- Source records -
Lemma at_eol_cases t : at_eol t = true → t = [] ∨ t = [Chars.newline].
Proof.
  destruct t as [|c [|? ?]]; simpl; [by left| |done].
  intros ->%Ascii.eqb_eq. by right.
Qed.






End EntryFacts.

Section exclusion.
Import Re Py Changelog Spec EntryFacts.



End exclusion.

Section reference_resolver.
Import Re Py Changelog Spec StrFacts EntryFacts.




End reference_resolver.


(** ** The end-to-end scenario *)

Module PipelineFacts.
Import Re Py Changelog Spec EntryFacts.

Lemma title_used_raw run_process log message :
  (∀ log n, looked_up (run_process log (lookup_cmd n)) = None) →
  title_used run_process log message = message.
Proof.
  intros H. unfold title_used. destruct (pr_number_of message) as [n|]; [|done].
  destruct (truthy n); [|done]. by rewrite H.
Qed.

Lemma collect_lines_raw run_process cfg lines :
  (∀ log n, looked_up (run_process log (lookup_cmd n)) = None) →
  ∀ entries log,
    collect_lines run_process cfg lines entries log
    = ((collect_raw cfg lines entries).1,
       log ++ (collect_raw cfg lines entries).2).
Proof.
  intros H. induction lines as [|line lines IH]; intros entries log.
  - simpl. by rewrite app_nil_r.
  - cbn [collect_lines collect_raw].
    destruct (negb (truthy (strip line))); [apply IH|].
    destruct (split1 " " line) as [|sha [|message [|? ?]]];
      try (simpl; by rewrite app_nil_r).
    unfold mbind, IO_bind, bind.
    rewrite entry_from_commit_eq, title_used_raw by done.
    destruct (matches (re_search _SKIP_PATTERNS message)); [apply IH|].
    rewrite IH. cbn [fst snd]. by rewrite app_assoc.
Qed.

End PipelineFacts.

Section pipeline.
Import Re Py Changelog Spec PipelineFacts.

(** C8, as the code has it.  When [git log] prints the four commits of
    the scenario, no title lookup yields a title and no type is
    excluded, the walk yields three entries, in the order of the log: an
    Added entry for the [feat] commit, a Breaking Changes entry for the
    [fix!] commit and a Changed entry for the [chore] commit; the merge
    commit yields nothing, and no lookup is made for it. *)
Theorem C8_end_to_end (run_process : subprocess) (last_tag : option string)
    (cfg : Config) :
  (∀ log range,
     run_process log
       ["git"; "log"; "--first-parent"; "--pretty=format:%H %s"; range]
     = {| returncode := 0; stdout := Examples.git_log |}) →
  (∀ log n, looked_up (run_process log (lookup_cmd n)) = None) →
  exclude_types cfg = ∅ →
  let range :=
    match last_tag with
    | Some (String c tag') => String c tag' +:+ "..HEAD"
    | _ => "HEAD"
    end in
    collect_entries run_process last_tag cfg []
    = ( Ok [ {| category := "Added";
                text := "- Add retry logic ([#42](" +:+ repo_url cfg
                          +:+ "/pull/42))" |};
             {| category := "Breaking Changes";
                text := "- Correct off-by-one ([#43](" +:+ repo_url cfg
                          +:+ "/pull/43))" |};
             {| category := "Changed";
                text := "- Bump deps ([#45](" +:+ repo_url cfg
                          +:+ "/pull/45))" |} ],
        [ ["git"; "log"; "--first-parent"; "--pretty=format:%H %s"; range];
          lookup_cmd "42"; lookup_cmd "43"; lookup_cmd "45" ] ).
Proof.
  intros Hlog Hgh Hex range.
  assert ((if truthy_opt last_tag
           then default EmptyString last_tag +:+ "..HEAD" else "HEAD")
          = range) as Hrange by by destruct last_tag as [[|? ?]|].
  unfold collect_entries, mbind, IO_bind, bind, _run_cmd.
  rewrite Hrange. clear Hrange. generalize range. clear range. intros range.
  rewrite Hlog. cbn [returncode stdout Z.eqb negb].
  assert (truthy (strip Examples.git_log) = true) as -> by by vm_compute.
  cbn [negb]. rewrite collect_lines_raw by done.
  destruct cfg as [v url pfx path excl day]. simpl in Hex. subst excl.
  by vm_compute.
Qed.

Lemma C8_witness :
    collect_entries Examples.offline None Examples.cfg []
    = ( Ok [ {| category := "Added";
                text := "- Add retry logic ([#42](URL/pull/42))" |};
             {| category := "Breaking Changes";
                text := "- Correct off-by-one ([#43](URL/pull/43))" |};
             {| category := "Changed";
                text := "- Bump deps ([#45](URL/pull/45))" |} ],
        [ ["git"; "log"; "--first-parent"; "--pretty=format:%H %s"; "HEAD"];
          lookup_cmd "42"; lookup_cmd "43"; lookup_cmd "45" ] ).
Proof.
  apply (C8_end_to_end Examples.offline None Examples.cfg);
    [reflexivity|reflexivity|reflexivity].
Defined.

(** C8, as the claim states it, fails: the scenario yields three entries,
    not two, and one of them is an Added entry. *)
Lemma C8_counterexample :
  ∃ entries,
    (collect_entries Examples.offline None Examples.cfg []).1 = Ok entries
    ∧ length entries ≠ 2
    ∧ length (filter (λ e, category e = "Added") entries) ≠ 0.
Proof. eexists. split; [by vm_compute|]. by vm_compute. Qed.

End pipeline.


(** ** Release tags *)

Module TagFacts.
Import Re Py Changelog Spec ReFacts StrFacts EntryFacts.







(** [split], [int] and [lstrip] on runs of digits. *)


















(** The head of the sorted list is a greatest element. *)







(** The lines [splitlines] yields hold no line boundary. *)





End TagFacts.

Section release_tags.
Import Re Py Changelog Spec TagFacts.


End release_tags.

(** * Further properties of the program *)

(** ** Release tags: the answer as an equation, prefixes, ties *)

Module TagOrderFacts.
Import Re Py Changelog Spec ReFacts StrFacts TagFacts.





End TagOrderFacts.

Section release_tags_more.
Import Re Py Changelog Spec TagFacts TagOrderFacts.





End release_tags_more.

(** ** The anatomy of a conventional-commit title *)

Module GrammarFacts.
Import Re Py Changelog Spec ReFacts StrFacts ClassifyFacts EntryFacts.



End GrammarFacts.

Section grammar.
Import Re Py Changelog Spec StrFacts ClassifyFacts GrammarFacts.





End grammar.

(** ** Entries: categories, noise, the walk over the log *)

Module WalkFacts.
Import Re Py Changelog Spec ReFacts StrFacts ClassifyFacts EntryFacts
  SectionFacts.

Lemma map_category_known cc_type breaking :
  _map_category cc_type breaking ∈ CATEGORY_ORDER.
Proof.
  rewrite map_category_table. unfold type_category, CATEGORY_ORDER.
  destruct breaking; [set_solver|].
  repeat (case_decide; [set_solver|]). set_solver.
Qed.

Lemma entry_of_known cfg pr title e :
  entry_of cfg pr title = Some e →
  category e ∈ CATEGORY_ORDER ∧ ∃ rest, text e = "- " +:+ rest.
Proof.
  unfold entry_of. destruct (_parse_commit title) as [[ty br] d].
  destruct (_ && _); [done|]. intros [= <-]. cbn [category text].
  split; [apply map_category_known|]. destruct (truthy_opt pr); eauto.
Qed.



Lemma collect_lines_known run_process cfg lines : ∀ entries log result,
  Forall (λ e, category e ∈ CATEGORY_ORDER ∧ ∃ rest, text e = "- " +:+ rest)
    entries →
  (collect_lines run_process cfg lines entries log).1 = Ok result →
  Forall (λ e, category e ∈ CATEGORY_ORDER ∧ ∃ rest, text e = "- " +:+ rest)
    result.
Proof.
  induction lines as [|line lines IH]; intros entries log result He.
  - by intros [= <-].
  - cbn [collect_lines].
    destruct (negb (truthy (strip line))); [by apply IH|].
    destruct (split1 " " line) as [|sha [|message [|? ?]]]; try done.
    unfold mbind, IO_bind, bind. rewrite entry_from_commit_eq.
    destruct (matches (re_search _SKIP_PATTERNS message)); [by apply IH|].
    apply IH. destruct (entry_of _ _ _) as [e|] eqn:Ee; [|done].
    apply Forall_app. split; [done|]. constructor; [|done].
    by eapply entry_of_known.
Qed.


(** The noise patterns. *)

Lemma skip_anchored p rest :
  p ∈ ["Merge pull request"; "Merge branch"; "Merge remote";
       "Prepare release"] →
  matches (re_search _SKIP_PATTERNS (p +:+ rest)) = true.
Proof.
  intros Hp. unfold re_search. rewrite chars_of_app.
  assert (∃ g', den _SKIP_PATTERNS None (chars_of p) (chars_of rest) [] g')
    as [g' D].
  { exists []. unfold _SKIP_PATTERNS, lit.
    assert (∀ q, den (seqs [Bol; chars Chars.eqb (chars_of q)]) None
                   (chars_of q) (chars_of rest) [] []) as Hq.
    { intros q. cbn [seqs den]. exists [], (chars_of q), [].
      split; [done|]. split; [done|]. apply den_chars.
      by rewrite Forall2_eqb. }
    cbn [den]. repeat (apply elem_of_cons in Hp as [->|Hp]; [eauto 10|]).
    by apply elem_of_nil in Hp. }
  destruct (search_from_complete _SKIP_PATTERNS [] None _ _ _ D) as [m Hm].
  cbn [app] in Hm. by rewrite Hm.
Qed.

Lemma skip_merge_to pre m mid target post :
  m ∈ ["M"; "m"] →
  forallb dot (chars_of mid) = true →
  target ∈ ["main"; "master"; "workstation"] →
  matches (re_search _SKIP_PATTERNS
             (pre +:+ m +:+ "erge" +:+ mid +:+ "to " +:+ target +:+ post))
  = true.
Proof.
  intros Hm Hmid Ht. unfold re_search. rewrite !chars_of_app.
  assert (∃ g',
            den _SKIP_PATTERNS (last_or None (chars_of pre))
              (chars_of m ++ chars_of "erge" ++ chars_of mid
               ++ chars_of "to " ++ chars_of target)
              (chars_of post) [] g') as [g' D].
  { exists [("1", chars_of target)]. unfold _SKIP_PATTERNS, lit.
    cbn [den]. do 5 right. left. cbn [seqs den].
    eexists (chars_of m), _, []. split; [done|]. split.
    { apply elem_of_cons in Hm as [->|Hm]; [by eexists|].
      apply elem_of_cons in Hm as [->|Hm]; [by eexists|].
      by apply elem_of_nil in Hm. }
    eexists (chars_of "erge"), _, []. split; [done|].
    split; [apply den_chars; by rewrite Forall2_eqb|].
    eexists (chars_of mid), _, []. split; [done|]. split; [done|].
    eexists (chars_of "to "), _, []. split; [done|].
    split; [apply den_chars; by rewrite Forall2_eqb|].
    exists []. split; [|done].
    assert (∀ q, den (chars Chars.eqb (chars_of q))
                   (last_or
                      (last_or
                         (last_or (last_or (last_or None (chars_of pre))
                                     (chars_of m)) (chars_of "erge"))
                         (chars_of mid)) (chars_of "to "))
                   (chars_of q) (chars_of post) [] []) as Hq.
    { intros q. apply den_chars. by rewrite Forall2_eqb. }
    repeat (apply elem_of_cons in Ht as [->|Ht]; [eauto 10|]).
    by apply elem_of_nil in Ht. }
  destruct (search_from_complete _SKIP_PATTERNS _ None _ _ _ D) as [x Hx].
  rewrite <-!app_assoc in Hx. by rewrite Hx.
Qed.

Lemma build_section_blocks entries :
  build_section entries
  = join nl
      (category_block entries "Breaking Changes"
       ++ category_block entries "Removed"
       ++ category_block entries "Deprecated"
       ++ category_block entries "Added"
       ++ category_block entries "Changed"
       ++ category_block entries "Fixed"
       ++ category_block entries "Security").
Proof.
  unfold build_section, CATEGORY_ORDER. cbn [foldl].
  rewrite !build_section_step. by rewrite <-!app_assoc.
Qed.

Lemma category_block_cases entries cat :
  (category_block entries cat = []
   ∧ ¬ Exists (λ e, category e = cat) entries)
  ∨ (∃ t, category_block entries cat = ("### " +:+ cat) :: t)
    ∧ Exists (λ e, category e = cat) entries.
Proof.
  unfold category_block. case_bool_decide; [right|left]; [|done].
  split; [|done]. eexists. reflexivity.
Qed.

Lemma join_heading sep cat t : join sep (("### " +:+ cat) :: t) ≠ EmptyString.
Proof. by destruct t. Qed.

Lemma log_range_cases last_tag :
  [ "git"; "log"; "--first-parent"; "--pretty=format:%H %s";
    if truthy_opt last_tag
    then default EmptyString last_tag +:+ "..HEAD" else "HEAD" ]
  = log_cmd last_tag.
Proof. by destruct last_tag as [[|? ?]|]. Qed.

Lemma collect_entries_known run_process last_tag cfg log entries :
  (collect_entries run_process last_tag cfg log).1 = Ok entries →
  Forall (λ e, category e ∈ CATEGORY_ORDER ∧ ∃ rest, text e = "- " +:+ rest)
    entries.
Proof.
  unfold collect_entries, mbind, IO_bind, bind, _run_cmd.
  destruct (negb (truthy _)); [by intros [= <-]|].
  by apply collect_lines_known.
Qed.

Lemma collect_entries_silent run_process last_tag cfg log :
  returncode (run_process log (log_cmd last_tag)) ≠ 0%Z
  ∨ strip (stdout (run_process log (log_cmd last_tag))) = EmptyString →
  collect_entries run_process last_tag cfg log
  = (Ok [], log ++ [log_cmd last_tag]).
Proof.
  intros H. unfold collect_entries, mbind, IO_bind, bind, _run_cmd.
  rewrite log_range_cases.
  destruct H as [H|H].
  - apply Z.eqb_neq in H. by rewrite H.
  - rewrite H. by destruct (_ =? _)%Z.
Qed.


End WalkFacts.

Section walk.
Import Re Py Changelog Spec StrFacts EntryFacts WalkFacts.
(** * Placeholder and expression construction of the domino DynamoDB DSL

    A shallow embedding of the expression engine of [expression.go]
    (conditions, AND/OR groups, negation, update clauses) and of the
    request builders of [domino.go] that merge the rendered placeholder
    maps into one request ([Query], [SetFilterExpression],
    [SetUpdateExpression]). *)

From Stdlib Require Import Ascii String Decimal DecimalString DecimalN.
From stdpp Require Import base gmap strings list fin_maps.

Open Scope string_scope.

#[local] Set Warnings "-register-all".

(** ** Go values and their [%v] formatting *)

(** The dynamic values ([interface{}]) that the DSL stores as arguments;
    [VList] is a Go [[]interface{}]. *)
Inductive Value :=
| VInt (z : Z)
| VStr (s : string)
| VBool (b : bool)
| VList (l : list Value).

(** A Go [uint] is a 64-bit unsigned integer. *)
Definition uint_modulus : N := 2 ^ 64.

(** [counter++] on a [uint]. *)
Definition uint_incr (c : N) : N := ((c + 1) mod uint_modulus)%N.

(** [fmt.Sprintf("%v", n)] of an unsigned integer: its decimal digits. *)
Definition fmt_uint (n : N) : string := NilEmpty.string_of_uint (N.to_uint n).

(** [fmt.Sprintf("%v", z)] of a signed integer. *)
Definition fmt_int (z : Z) : string :=
  match z with
  | Zneg p => "-" ++ fmt_uint (Npos p)
  | _ => fmt_uint (Z.to_N z)
  end.

Fixpoint join (sep : string) (l : list string) : string :=
  match l with
  | [] => ""
  | [x] => x
  | x :: xs => x ++ sep ++ join sep xs
  end.

(** [fmt.Sprintf("%v", a)]; a slice prints as [[a b c]]. *)
Fixpoint fmt_value (a : Value) : string :=
  match a with
  | VInt z => fmt_int z
  | VStr s => s
  | VBool b => if b then "true" else "false"
  | VList l => "[" ++ join " " (map fmt_value l) ++ "]"
  end.
(** * Retail dashboard automator: the cleaning-and-conversion pipeline of app.py

    The development embeds the data path of [app.py]: the two helper
    functions [clean_currency] and [get_ibr_rate], the cleaning pipeline
    that runs on the uploaded table (column trimming, defaults, currency
    parsing, date coercion, row dropping, rupee conversion, month key) and
    the Streamlit calls that surround it ([st.success], [st.write],
    [st.download_button], [st.error]).

    Conventions of the embedding.
    - A Python [str] is a list of Unicode code points.
    - A Python [float] is a binary64 number: Rocq's primitive [float].
    - A cell of a pandas column keeps its Python value ([None], [str],
      [int], [float], [Timestamp], [NaT]); a column is the list of its
      cells and a frame is its row labels and its named columns.  The
      dtype pandas picks to store a column is not tracked (an [int] 0
      filled into a float column is numerically the 0.0 pandas stores);
      in the two places where it decides what the program does it is read
      off the cells: the sum of a column of integers ([int_sum]) and the
      empty column [Series.apply] hands back ([mul_by_applied]).
    - The library routines whose text is not part of the program, namely
      the [float] constructor on strings, [pd.to_datetime] on one cell and
      the summation order of [Series.sum] on floats, are parameters of the
      pipeline; reference instances ([py_float], [iso_datetime],
      [sum_left]) are given for evaluating it on concrete tables. *)

From Stdlib Require Import String Ascii ZArith NArith List Bool Lia Floats.
Import ListNotations.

- Exercise -
Please transcribe the data exactly from its first line. End with the line that contains "Import Re Py Changelog Spec PipelineFacts.".

- Response area -
Lemma at_eol_cases t : at_eol t = true → t = [] ∨ t = [Chars.newline].
Proof.
  destruct t as [|c [|? ?]]; simpl; [by left| |done].
  intros ->%Ascii.eqb_eq. by right.
Qed.






End EntryFacts.

Section exclusion.
Import Re Py Changelog Spec EntryFacts.



End exclusion.

Section reference_resolver.
Import Re Py Changelog Spec StrFacts EntryFacts.




End reference_resolver.


(** ** The end-to-end scenario *)

Module PipelineFacts.
Import Re Py Changelog Spec EntryFacts.

Lemma title_used_raw run_process log message :
  (∀ log n, looked_up (run_process log (lookup_cmd n)) = None) →
  title_used run_process log message = message.
Proof.
  intros H. unfold title_used. destruct (pr_number_of message) as [n|]; [|done].
  destruct (truthy n); [|done]. by rewrite H.
Qed.

Lemma collect_lines_raw run_process cfg lines :
  (∀ log n, looked_up (run_process log (lookup_cmd n)) = None) →
  ∀ entries log,
    collect_lines run_process cfg lines entries log
    = ((collect_raw cfg lines entries).1,
       log ++ (collect_raw cfg lines entries).2).
Proof.
  intros H. induction lines as [|line lines IH]; intros entries log.
  - simpl. by rewrite app_nil_r.
  - cbn [collect_lines collect_raw].
    destruct (negb (truthy (strip line))); [apply IH|].
    destruct (split1 " " line) as [|sha [|message [|? ?]]];
      try (simpl; by rewrite app_nil_r).
    unfold mbind, IO_bind, bind.
    rewrite entry_from_commit_eq, title_used_raw by done.
    destruct (matches (re_search _SKIP_PATTERNS message)); [apply IH|].
    rewrite IH. cbn [fst snd]. by rewrite app_assoc.
Qed.

End PipelineFacts.

Section pipeline.
Import Re Py Changelog Spec PipelineFacts.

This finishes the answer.